## MATERIAL SHOWN
(** * outline_vpn: the management client of an Outline VPN server

    A shallow embedding of [outline_vpn/outline_vpn.py].  The client is a
    thin layer over [requests]: every method builds one request, sends it,
    looks at the status code and at the decoded JSON body.  The embedding
    keeps that shape:

    - decoded JSON bodies are Python values ([pyval]); the dynamic
      operations the source applies to them ([in], [.get], iteration,
      truthiness) are functions that raise the exception Python raises;
    - the remote server and the transport are a transition function
      [transport], a variable of the development, so that every statement
      holds for every server;
    - methods live in a state-and-exception monad over a [world] that holds
      the server state and the log of every call made of the transport. *)

From Stdlib Require Import ZArith List String Ascii Bool Lia.
Import ListNotations.
Local Open Scope string_scope.
Local Open Scope Z_scope.

Set Warnings "-register-all".

(** ** Python values *)

(** What [response.json()] can produce, and what callers pass as arguments.
    A dict is kept as its list of items; decoded JSON objects have string
    keys.  A float is kept as the 64 bits of the double; a string as its
    UTF-8 bytes. *)
Inductive pyval : Type :=
| PyNone
| PyBool (b : bool)
| PyInt (z : Z)
| PyFloat (bits : Z)
| PyStr (s : string)
| PyList (l : list pyval)
| PyDict (d : list (string * pyval)).

(** The exceptions that can leave a method of the client. *)
Inductive exn : Type :=
| OutlineServerErrorException (msg : string)
| CertificateMismatch
| JSONDecodeError
| TypeError
| AttributeError
| ConnectionError.

(** Outcome of a Python expression: a value or a raised exception. *)
Inductive result (A : Type) : Type :=
| Ok (a : A)
| Raise (e : exn).
Arguments Ok {A} a.
Arguments Raise {A} e.

Definition rbind {A B} (r : result A) (k : A -> result B) : result B :=
  match r with
  | Ok a => k a
  | Raise e => Raise e
  end.

(** [d.get(k)] on a dict whose keys are strings, for a string [k]:
    the value, or [None] when the key is missing. *)
Fixpoint dict_get (d : list (string * pyval)) (k : string) : pyval :=
  match d with
  | [] => PyNone
  | (k', v) :: d' => if String.eqb k' k then v else dict_get d' k
  end.

(** [k in d] on a dict, for a string [k]. *)
Fixpoint dict_has (d : list (string * pyval)) (k : string) : bool :=
  match d with
  | [] => false
  | (k', _) :: d' => String.eqb k' k || dict_has d' k
  end.

(** [s in t] on two strings: [s] occurs in [t]. *)
Fixpoint is_substring (s t : string) : bool :=
  String.prefix s t ||
  match t with
  | EmptyString => false
  | String _ t' => is_substring s t'
  end.

Definition is_str (s : string) (v : pyval) : bool :=
  match v with
  | PyStr s' => String.eqb s' s
  | _ => false
  end.

(** [s in v] for a string literal [s]: key membership on a dict, element
    membership on a list, substring on a string; the other values are not
    containers and the test raises [TypeError]. *)
Definition py_contains (s : string) (v : pyval) : result bool :=
  match v with
  | PyDict d => Ok (dict_has d s)
  | PyList l => Ok (existsb (is_str s) l)
  | PyStr t => Ok (is_substring s t)
  | PyNone | PyBool _ | PyInt _ | PyFloat _ => Raise TypeError
  end.

(** [v.get(s)] for a string literal [s]: only dicts have the method. *)
Definition py_get (v : pyval) (s : string) : result pyval :=
  match v with
  | PyDict d => Ok (dict_get d s)
  | _ => Raise AttributeError
  end.

(** [v.get(k)] for a computed key [k].  The attribute is looked up first
    ([AttributeError] off dicts), then the key is hashed: lists and dicts
    are unhashable ([TypeError]); a hashable key that is not a string
    equals no key of a decoded JSON object. *)
Definition py_get_val (v k : pyval) : result pyval :=
  match v with
  | PyDict d =>
      match k with
      | PyStr s => Ok (dict_get d s)
      | PyNone | PyBool _ | PyInt _ | PyFloat _ => Ok PyNone
      | PyList _ | PyDict _ => Raise TypeError
      end
  | _ => Raise AttributeError
  end.

Definition chars (s : string) : list pyval :=
  map (fun c => PyStr (String c EmptyString)) (list_ascii_of_string s).

(** [for x in v]: the elements of a list, the keys of a dict, the
    characters of a string (one per byte here, which is exact on ASCII);
    anything else is not iterable. *)
Definition py_iter (v : pyval) : result (list pyval) :=
  match v with
  | PyList l => Ok l
  | PyDict d => Ok (map (fun kv => PyStr (fst kv)) d)
  | PyStr s => Ok (chars s)
  | PyNone | PyBool _ | PyInt _ | PyFloat _ => Raise TypeError
  end.

(** Truth value of [v] in a condition; the two float zeros, [0.0] and
    [-0.0], are false. *)
Definition py_truthy (v : pyval) : bool :=
  match v with
  | PyNone => false
  | PyBool b => b
  | PyInt z => negb (z =? 0)
  | PyFloat bits => negb ((bits =? 0) || (bits =? 2 ^ 63))
  | PyStr s => negb (String.eqb s "")
  | PyList l => match l with [] => false | _ => true end
  | PyDict d => match d with [] => false | _ => true end
  end.

(** ** The wire *)

Inductive http_method : Type := GET | POST | PUT | DELETE.

(** A URL is written in the source as an f-string.  Its literal pieces are
    kept as text and each formatted argument as the value that is
    formatted, in order: [f"{self.api_url}/access-keys/{key_id}"] is
    [[Lit api_url; Lit "/access-keys/"; Fmt key_id]]. *)
Inductive fpart : Type :=
| Lit (s : string)
| Fmt (v : pyval).

(** The keyword arguments of a [requests] call that carry data:
    [json=data], or [files={field: (None, value)}] (a multipart form). *)
Inductive payload : Type :=
| NoPayload
| JsonBody (data : pyval)
| FilesBody (fields : list (string * pyval)).

Record request : Type := mkRequest {
  req_method : http_method;
  req_url : list fpart;
  req_payload : payload;
  req_verify : bool
}.

(** What the client reads of a response: the status code and the decoded
    body, [None] when the body is not a JSON document (as the empty body
    of a 204), in which case [response.json()] raises. *)
Record response : Type := mkResponse {
  status_code : Z;
  body : option pyval
}.

(** The transport either hands back a response or raises
    [requests.ConnectionError] (no route, timeout, reset). *)
Inductive reply : Type :=
| Answer (r : response)
| Unreachable.

(** What the client asks of the outside: a call of [requests], a TLS
    probe. *)
Inductive event : Type :=
| EvHttp (r : request)
| EvTls (api_url : string).

Definition json (r : response) : result pyval :=
  match body r with
  | Some v => Ok v
  | None => Raise JSONDecodeError
  end.

Definition ascii_lower (c : ascii) : ascii :=
  let n := nat_of_ascii c in
  if (Nat.leb 65 n && Nat.leb n 90)%bool then ascii_of_nat (n + 32) else c.

Fixpoint lower (s : string) : string :=
  match s with
  | EmptyString => EmptyString
  | String c s' => String (ascii_lower c) (lower s')
  end.

(** ** Records of the client *)

(** [OutlineKey].  The dataclass annotates its fields ([key_id: int], ...)
    but nothing enforces the annotations: each field holds a Python
    value. *)
Record OutlineKey : Type := mkOutlineKey {
  key_id : pyval;
  name : pyval;
  password : pyval;
  port : pyval;
  method : pyval;
  access_url : pyval;
  used_bytes : pyval
}.

(** [outline_key.name = key_name] *)
Definition set_name (k : OutlineKey) (key_name : pyval) : OutlineKey :=
  mkOutlineKey (key_id k) key_name (password k) (port k) (method k)
    (access_url k) (used_bytes k).

Record OutlineVPN : Type := mkOutlineVPN {
  api_url : string
}.

(** ** The client *)

Section Client.

(** The remote side: a state and what it answers to a request.  Nothing is
    assumed of it. *)
Variable St : Type.
Variable transport : St -> request -> reply * St.

(** The fingerprint (hex digest of the DER encoding) of the certificate
    the server presents to a TLS connection to the host of a URL. *)
Variable presented_fingerprint : St -> string -> string.

Record world : Type := mkWorld {
  server : St;
  wire : list event
}.

(** Computations of the client: they may talk to the server and may
    raise.  The world survives an exception. *)
Definition M (A : Type) : Type := world -> result A * world.

Definition ret {A} (a : A) : M A := fun w => (Ok a, w).

Definition raise {A} (e : exn) : M A := fun w => (Raise e, w).

Definition bind {A B} (c : M A) (k : A -> M B) : M B :=
  fun w =>
    match c w with
    | (Ok a, w') => k a w'
    | (Raise e, w') => (Raise e, w')
    end.

Definition lift {A} (r : result A) : M A := fun w => (r, w).

Notation "x <- c ;; k" := (bind c (fun x => k))
  (at level 61, c at next level, right associativity).

(** [a and b], [a or b]: the right operand is evaluated only when the left
    one does not decide. *)
Definition and_then (a : bool) (b : M bool) : M bool :=
  if a then b else ret false.

Definition or_else (a : bool) (b : M bool) : M bool :=
  if a then ret true else b.

(** One call of [requests]: the call is logged, the server moves.  What
    the library does on the wire to answer one call (following a redirect,
    normalising the path) is part of [transport]. *)
Definition send (req : request) : M response :=
  fun w =>
    let (rep, s') := transport (server w) req in
    let w' := mkWorld s' (wire w ++ [EvHttp req]) in
    match rep with
    | Answer r => (Ok r, w')
    | Unreachable => (Raise ConnectionError, w')
    end.

Definition requests_get (url : list fpart) : M response :=
  send (mkRequest GET url NoPayload false).

Definition requests_post (url : list fpart) : M response :=
  send (mkRequest POST url NoPayload false).

Definition requests_put (url : list fpart) (p : payload) : M response :=
  send (mkRequest PUT url p false).

Definition requests_delete (url : list fpart) : M response :=
  send (mkRequest DELETE url NoPayload false).

(** Modelled from the spec: [outline_vpn.utils.check_ssl_fingerprint] is
    imported by the client and is not part of the file.  It opens one TLS
    connection to the host of the URL, takes the fingerprint of the
    certificate presented there and fails with [CertificateMismatch] when
    it differs from the expected one, letter case aside. *)
Definition check_ssl_fingerprint (url expected : string) : M unit :=
  fun w =>
    let w' := mkWorld (server w) (wire w ++ [EvTls url]) in
    if String.eqb (lower (presented_fingerprint (server w) url))
                  (lower expected)
    then (Ok tt, w')
    else (Raise CertificateMismatch, w').

(** [OutlineVPN.__init__]; [cert_sha256] defaults to [None], and the test
    [if cert_sha256:] also skips the empty string. *)
Definition init (url : string) (cert_sha256 : option string) : M OutlineVPN :=
  let self := mkOutlineVPN url in
  match cert_sha256 with
  | Some fp =>
      if negb (String.eqb fp "")
      then (_ <- check_ssl_fingerprint url fp ;; ret self)
      else ret self
  | None => ret self
  end.

Variable self : OutlineVPN.

Definition url_access_keys : list fpart :=
  [Lit (api_url self); Lit "/access-keys/"].
Definition url_metrics_transfer : list fpart :=
  [Lit (api_url self); Lit "/metrics/transfer"].
Definition url_key (id : pyval) : list fpart :=
  [Lit (api_url self); Lit "/access-keys/"; Fmt id].
Definition url_key_name (id : pyval) : list fpart :=
  [Lit (api_url self); Lit "/access-keys/"; Fmt id; Lit "/name"].
Definition url_key_data_limit (id : pyval) : list fpart :=
  [Lit (api_url self); Lit "/access-keys/"; Fmt id; Lit "/data-limit"].
Definition url_server : list fpart :=
  [Lit (api_url self); Lit "/server"].
Definition url_name : list fpart :=
  [Lit (api_url self); Lit "/name"].
Definition url_hostname : list fpart :=
  [Lit (api_url self); Lit "/server/hostname-for-access-keys"].
Definition url_metrics_enabled : list fpart :=
  [Lit (api_url self); Lit "/metrics/enabled"].
Definition url_port : list fpart :=
  [Lit (api_url self); Lit "/server/port-for-new-access-keys"].
Definition url_data_limit : list fpart :=
  [Lit (api_url self); Lit "/server/access-key-data-limit"].

(** The constructor call of [get_keys], arguments evaluated left to
    right:
    [OutlineKey(key_id=key.get("id"), ..., used_bytes=
       response_metrics.json().get("bytesTransferredByUserId")
                              .get(key.get("id")))]. *)
Definition listed_key (response_metrics : response) (key : pyval)
  : result OutlineKey :=
  rbind (py_get key "id") (fun k_id =>
  rbind (py_get key "name") (fun k_name =>
  rbind (py_get key "password") (fun k_password =>
  rbind (py_get key "port") (fun k_port =>
  rbind (py_get key "method") (fun k_method =>
  rbind (py_get key "accessUrl") (fun k_url =>
  rbind (json response_metrics) (fun metrics =>
  rbind (py_get metrics "bytesTransferredByUserId") (fun by_user =>
  rbind (py_get key "id") (fun join_id =>
  rbind (py_get_val by_user join_id) (fun k_used =>
  Ok (mkOutlineKey k_id k_name k_password k_port k_method k_url
        k_used))))))))))).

## PROBLEM DETAILS
From the material above, retype precisely the lines between the line holding "let n := nat_of_ascii c in" and the line holding "Definition M (A", inclusive, and nothing beyond them.

## SOLUTION
  let n := nat_of_ascii c in
  if (Nat.leb 65 n && Nat.leb n 90)%bool then ascii_of_nat (n + 32) else c.

Fixpoint lower (s : string) : string :=
  match s with
  | EmptyString => EmptyString
  | String c s' => String (ascii_lower c) (lower s')
  end.

(** ** Records of the client *)

(** [OutlineKey].  The dataclass annotates its fields ([key_id: int], ...)
    but nothing enforces the annotations: each field holds a Python
    value. *)
Record OutlineKey : Type := mkOutlineKey {
  key_id : pyval;
  name : pyval;
  password : pyval;
  port : pyval;
  method : pyval;
  access_url : pyval;
  used_bytes : pyval
}.

(** [outline_key.name = key_name] *)
Definition set_name (k : OutlineKey) (key_name : pyval) : OutlineKey :=
  mkOutlineKey (key_id k) key_name (password k) (port k) (method k)
    (access_url k) (used_bytes k).

Record OutlineVPN : Type := mkOutlineVPN {
  api_url : string
}.

(** ** The client *)

Section Client.

(** The remote side: a state and what it answers to a request.  Nothing is
    assumed of it. *)
Variable St : Type.
Variable transport : St -> request -> reply * St.

(** The fingerprint (hex digest of the DER encoding) of the certificate
    the server presents to a TLS connection to the host of a URL. *)
Variable presented_fingerprint : St -> string -> string.

Record world : Type := mkWorld {
  server : St;
  wire : list event
}.

(** Computations of the client: they may talk to the server and may
    raise.  The world survives an exception. *)
Definition M (A : Type) : Type := world -> result A * world.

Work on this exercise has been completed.